E o que falar dos Trapalhões? Renato Aragão e Cia. sequer conseguiriam permissão da alta cúpula da Globo hoje para colocar o programa no ar, que nos anos 70/80 era considerado familiar. Nem mesmo a Turma da Mônica serve como diversão sadia para os padrões modernos e caretões, pois cada personagem representa um pecado capital: A Mônica é a soberba em pessoa, Cascão a preguiça, Cebolinha a ambição, e a Magali... Bom, vocês já sabem. Sem falar que a relação da Mônica com os garotos é maior analogia ao sadomasoquismo já criada, pois aparentemente eles gostam muito de apanhar, e ela gosta ainda mais de bater neles.

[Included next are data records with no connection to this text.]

(* ===== verification/TenantReconcile.v ===== *)
(** * TenantReconcile: the reconciliation of a tenant

    [Reconcile] of [maas-controller/pkg/controller/maas/aitenant_controller.go]
    with its steps: the placement check, the migration of a deprecated Tenant,
    the tenant namespace, the Gateway's claim and namespace labels, the
    MaasTenantConfig and the Roles. *)

From S2P Require Import Prelude GoStrings Kube AITenant GatewayLabels TenantClient GatewayClaims TenantRevocation TenantDeletion.
From Stdlib Require String.
Local Open Scope string_scope.

Module TenantReconcile.
Import Kube AITenant GatewayLabels TenantClient GatewayClaims TenantRevocation TenantDeletion.

(** The outcome of a reconciliation, or a panic of the controller. *)
Inductive Outcome := Returns (res : Res GoErr Z) | Panicked.

Section Reconcile.
Context `{GR : GoRuntime} `{OJ : OwnershipJSON}.
Context `{R : AITenantReconciler} `{SC : StatusConditions} `{CU : ControllerUtil}.
(** [validation.IsDNS1123Label] of k8s.io/apimachinery: the errors. *)
Variable IsDNS1123Label : string → list string.

Definition quoted (s : string) : string := dquote +:+ s +:+ dquote.

Definition validateAITenantPlacement (t : AITenant) : option string :=
  let ns := Namespace (meta t) in
  let at_ := "AITenant " +:+ named t in
  if String.eqb ns "" then Some ("AITenant " +:+ quoted (Name (meta t)) +:+ " must be namespaced") else
  if negb (String.eqb AppNamespace "") && String.eqb ns AppNamespace
  then Some (at_ +:+ " must not be created in the protected application namespace " +:+ quoted AppNamespace) else
  if negb (String.eqb TenantNamespaceFlag "") && String.eqb ns TenantNamespaceFlag
  then Some (at_ +:+ " must be created in a separate infra namespace, not the tenant namespace "
             +:+ quoted TenantNamespaceFlag) else
  if negb (String.eqb ns aitenantNamespace)
  then Some (at_ +:+ " must be created in the configured AITenant infrastructure namespace "
             +:+ quoted aitenantNamespace) else
  let tenantNamespace := tenantNamespaceName t in
  if String.eqb tenantNamespace ns
  then Some ("derived tenant namespace must be different from the AITenant infra namespace " +:+ quoted ns) else
  if negb (String.eqb AppNamespace "") && String.eqb tenantNamespace AppNamespace
  then Some ("derived tenant namespace must not be the protected application namespace " +:+ quoted AppNamespace) else
  match IsDNS1123Label tenantNamespace with
  | [] => None
  | errs => Some ("derived tenant namespace " +:+ quoted tenantNamespace +:+ " is invalid: " +:+ join "; " errs)
  end.

(** ** The deprecated Tenant *)

Definition legacy_key (namespace : string) : Key := (namespace, TenantInstanceName).

Definition legacyGatewayNameIsSharedDefault (t : AITenant) (gatewayName : string) : bool :=
  let defaultGatewayName := if String.eqb GatewayName "" then "maas-default-gateway" else GatewayName in
  negb (String.eqb (Name (meta t)) DefaultAITenantName) && String.eqb gatewayName defaultGatewayName.

Definition legacy_gateway_mismatch (legacy : Obj KLegacyTenant) : string :=
  "legacy Tenant " +:+ named legacy +:+ " spec.gatewayRef.namespace="
  +:+ quoted (gr_Namespace (lt_GatewayRef (body legacy))) +:+ " does not match configured gateway namespace "
  +:+ quoted GatewayNamespace +:+ "; AITenant supports gateway name migration only, so update --gateway-namespace or clear the legacy namespace before migration".

(** Whether the AITenant was patched.  The specification stays changed in
    memory when the migration fails. *)
Definition migrateLegacyTenantPlatformContext (t : AITenant) (tenantNamespace : string)
    : Prog (AITenant * Res GoErr bool) :=
  legacy ← get KLegacyTenant (legacy_key tenantNamespace);
  match legacy with
  | Err e => Ret (t, if isNotFound e then Ok false else Err (of_api e))
  | Ok legacy =>
      let spec := Spec (body t) in
      let oidc := match sp_OIDC spec with Some o => Some o | None => lt_ExternalOIDC (body legacy) end in
      let ref := lt_GatewayRef (body legacy) in
      let with_spec s := {| meta := meta t; body := {| Spec := s; Status := status_of t |} |} in
      if negb (String.eqb (gr_Namespace ref) "") && negb (String.eqb (gr_Namespace ref) GatewayNamespace)
      then Ret (with_spec {| sp_Gateway := sp_Gateway spec; sp_OIDC := oidc; sp_Guardrails := sp_Guardrails spec |},
                Err (plain (legacy_gateway_mismatch legacy))) else
      let copy := negb (String.eqb (gr_Name ref) "")
                  && match sp_Gateway spec with Some n => String.eqb n "" | None => true end
                  && negb (legacyGatewayNameIsSharedDefault t (gr_Name ref)) in
      let t' := with_spec {| sp_Gateway := if copy then Some (gr_Name ref) else sp_Gateway spec; sp_OIDC := oidc; sp_Guardrails := sp_Guardrails spec |} in
      if bool_decide (Spec (body t') = spec) then Ret (t, Ok false) else
      patched ← call (Patch KAITenant t t' false);
      Ret (t', match patched with
               | Err e => Err (wrap "patch AITenant with legacy Tenant platform context" e)
               | Ok _ => Ok true
               end)
  end.

Definition copyLegacyTenantConfig (config : MaasTenantConfig) : Prog (Res GoErr MaasTenantConfig) :=
  legacy ← get KLegacyTenant (legacy_key (Namespace (meta config)));
  Ret (match legacy with
       | Err e => if isNotFound e then Ok config else Err (of_api e)
       | Ok legacy => Ok {| meta := meta config; body := {|
           tc_APIKeys := match tc_APIKeys (body config) with Some x => Some x | None => lt_APIKeys (body legacy) end;
           tc_Telemetry := match tc_Telemetry (body config) with Some x => Some x | None => lt_Telemetry (body legacy) end;
           tc_Guardrails := tc_Guardrails (body config); tc_Conditions := tc_Conditions (body config) |} |}
       end).

Definition markLegacyTenantDeprecated (t : AITenant) (tenantNamespace : string) : Prog (Res GoErr unit) :=
  legacy ← get KLegacyTenant (legacy_key tenantNamespace);
  match legacy with
  | Err e => Ret (if isNotFound e then Ok tt else Err (of_api e))
  | Ok legacy =>
      if hasAITenantOwnerAnnotations (meta legacy) && negb (ownedByAITenant (meta legacy) t) then Ret (Ok tt) else
      let annotate m := set_annotations (<[legacyMigratedToAnnotation := MaasTenantConfigInstanceName]>
                          (<[legacyDeprecatedByAnnotation := "MaasTenantConfig"]> (Annotations m))) m in
      let changed := RemoveFinalizer legacyTenantFinalizer (RemoveFinalizer tenantFinalizer (with_meta annotate legacy)) in
      if bool_decide (meta legacy = meta changed) then Ret (Ok tt) else
      patched ← call (Patch KLegacyTenant legacy changed true);
      Ret (match patched with Err e => Err (of_api e) | Ok _ => Ok tt end)
  end.

Definition isExpectedAITenantManagedConfig (config : MaasTenantConfig) (t : AITenant) (tenantNamespace : string) : bool :=
  let labels := Labels (meta config) in
  String.eqb (Name (meta config)) MaasTenantConfigInstanceName && String.eqb (Namespace (meta config)) tenantNamespace
  && negb (deleting config) && ownedByAITenant (meta config) t
  && String.eqb (value labels "app.kubernetes.io/managed-by") "maas-controller"
  && String.eqb (value labels aitenantManagedLabel) "true"
  && String.eqb (value labels LabelTenantName) (Name (meta t))
  && String.eqb (value labels LabelTenantNamespace) tenantNamespace.

(** The deprecated Tenant goes once everything it holds is in the config; the
    deletion carries its UID and resource version. *)
Definition cleanupMigratedLegacyTenant (t : AITenant) (tenantNamespace : string) : Prog (Res GoErr unit) :=
  config ← get KTenantConfig (tenantNamespace, MaasTenantConfigInstanceName);
  match config with
  | Err e => Ret (if isNotFound e then Ok tt else Err (of_api e))
  | Ok config =>
      if negb (isExpectedAITenantManagedConfig config t tenantNamespace) then Ret (Ok tt) else
      legacy ← get KLegacyTenant (legacy_key tenantNamespace);
      match legacy with
      | Err e => Ret (if isNotFound e then Ok tt else Err (of_api e))
      | Ok legacy =>
          let kept (a b : option Opaque) := negb (bool_decide (a = None)) && negb (bool_decide (a = b)) in
          if (hasAITenantOwnerAnnotations (meta legacy) && negb (ownedByAITenant (meta legacy) t))
             || negb (String.eqb (value (Annotations (meta legacy)) legacyDeprecatedByAnnotation) "MaasTenantConfig")
             || negb (String.eqb (value (Annotations (meta legacy)) legacyMigratedToAnnotation) MaasTenantConfigInstanceName)
             || kept (lt_APIKeys (body legacy)) (tc_APIKeys (body config))
             || kept (lt_Telemetry (body legacy)) (tc_Telemetry (body config))
          then Ret (Ok tt) else
          d ← call (Delete KLegacyTenant legacy true);
          Ret (map_err (wrap ("delete migrated legacy Tenant " +:+ named legacy)) (ignore_not_found tt d))
      end
  end.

Mas o nicho da sociedade que mais tem levado essa história de correção política a sério são os homossexuais. Eles se tornaram os reis do não-me-toque-que-eu-te-destruo. Recentemente o autor Aguinaldo Silva quase foi surrado na rua por um gay revoltado com o seu personagem Crô da novela das 9. Apesar da popularidade, a principal crítica é que o personagem de Marcelo Serrado é caricato demais, afetado e colorido, e isso de algum modo ofende a comunidade gay em geral. Concordo que eles sempre tiveram que engolir muito sapo desde o nascimento da humanidade, mas não há razão pra eles serem tão sisudos e irritadiços. Afinal de contas, o personagem representa um indivíduo, não a comunidade inteira. Do jeito que a coisa vai, se personagens clássicos da comunidade como Freddie Mercury, Liberace e Lacraia ainda fossem vivos seriam linchados em praça pública com o pau da bandeira de arco-íris.

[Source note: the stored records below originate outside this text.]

Lemma ensure_always t v : synced t v → always (ensureTenantAPIKeysRevoked t) v (revoking v).
Proof.
  intros Hs. pose proof (revoked_synced _ _ Hs) as Hrev. destruct (Hs) as (Ht & Hv & Hst).
  unfold ensureTenantAPIKeysRevoked, revoking, job_stage. rewrite Hrev.
  destruct (tenantAPIKeysRevoked t) eqn:Hr; [by split_and!|].
  destruct (String.eqb_spec (trim_space AppNamespace) ""); [done|].
  rewrite (like_job t0 t Ht). apply get_always. intros r Hj. specialize (Hj eq_refl). unfold found in Hj.
  destruct (v_job v) as [j|] eqn:Ej.
  - subst r. change (Body KJob) with JobBody. rewrite (like_matches t0 t j Ht). fold (matches j).
    destruct (matches j) eqn:Em; cbn [negb].
    + destruct (jobComplete j) eqn:Ec.
      { apply always_bind. eapply always_mono; [by apply mark_always|].
        intros [t1 e] v' (Hs' & Hc & He & Hr'). cbn in He. subst e. by split_and!. }
      destruct (jobFailed j) eqn:Ef.
      * apply always_bind. eapply always_mono; [by apply (delete_job_step _ t)|].
        intros d v' [-> ->]. cbn. split_and!; [done..|]. intros v2 (Ht2 & Hj2 & _). cbn in *. rewrite Ht2, Hrev, Hj2. lia.
      * cbn. split_and!; [done..|]. intros v2 Hset. destruct (settles_job _ _ _ Hset Ej) as (j' & -> & -> & Hc).
        destruct Hset as (-> & _). rewrite Hrev, Em, (Hc Ef). lia.
    + apply always_bind. eapply always_mono; [by apply (delete_job_step _ t)|].
      intros d v' [-> ->]. cbn. split_and!; [done..|]. intros v2 (Ht2 & Hj2 & _). cbn in *. rewrite Ht2, Hrev, Hj2. lia.
  - destruct Hj as (e & -> & He). rewrite He. cbn [negb]. unfold prepareRevocationOperands.
    apply always_bind, always_bind. eapply always_mono; [apply ready_always|]. intros b v' [-> ->]. cbn [always].
    rewrite Hr. cbn [negb]. apply always_bind. intros x v' [Hok Hc]. cbn in Hc. subst v'. destruct x as [u|]; [|done].
    cbn. split_and!; [done..|]. intros v2 Hset.
    destruct (settles_job _ _ _ Hset eq_refl) as (j' & -> & -> & Hc). destruct Hset as (-> & _). cbn.
    rewrite Hrev, own_job_matches, Hc by done. lia.
Qed.

(** *** A whole reconciliation *)

Definition potential (v : View) : nat := job_stage v + config_stage (v_config v).
(** The reconciliation removed the finalizer, or got closer to it whatever the
    other controllers do next. *)
Definition progress (v v' : View) : Prop :=
  gone v' ∨ like t0 (v_tenant v') ∧ ∀ v2, settles v' v2 → (potential v2 < potential v)%nat.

Qualé, gente? Ninguém mais consegue ouvir uma piadinha sem soltar os cachorros em cima de quem contou? O sujeito precisa mesmo ser tão inseguro e exigente com seus direitos? Relax, galera! Suavizemos nossos corações e reeduquemo-nos a rir de nós mesmos. Olhemo-nos mais vezes no espelho e paremos de nos levarmos tão a sério! O bom humor agradece. Mas, por via das dúvidas, queiramos ser de tudo no Brasil atual, menos comediantes stand-up. Simplesmente não é um bom negócio, pelo menos hoje.

• Designer e colunista do Literário.

2 comentários:

  1. Espero que a inspiração e a periodicidade de criação novamente se estabeleçam e que possamos ler sempre as suas crônicas. Achei esta muito boa, do seu jeito, com a sua cara.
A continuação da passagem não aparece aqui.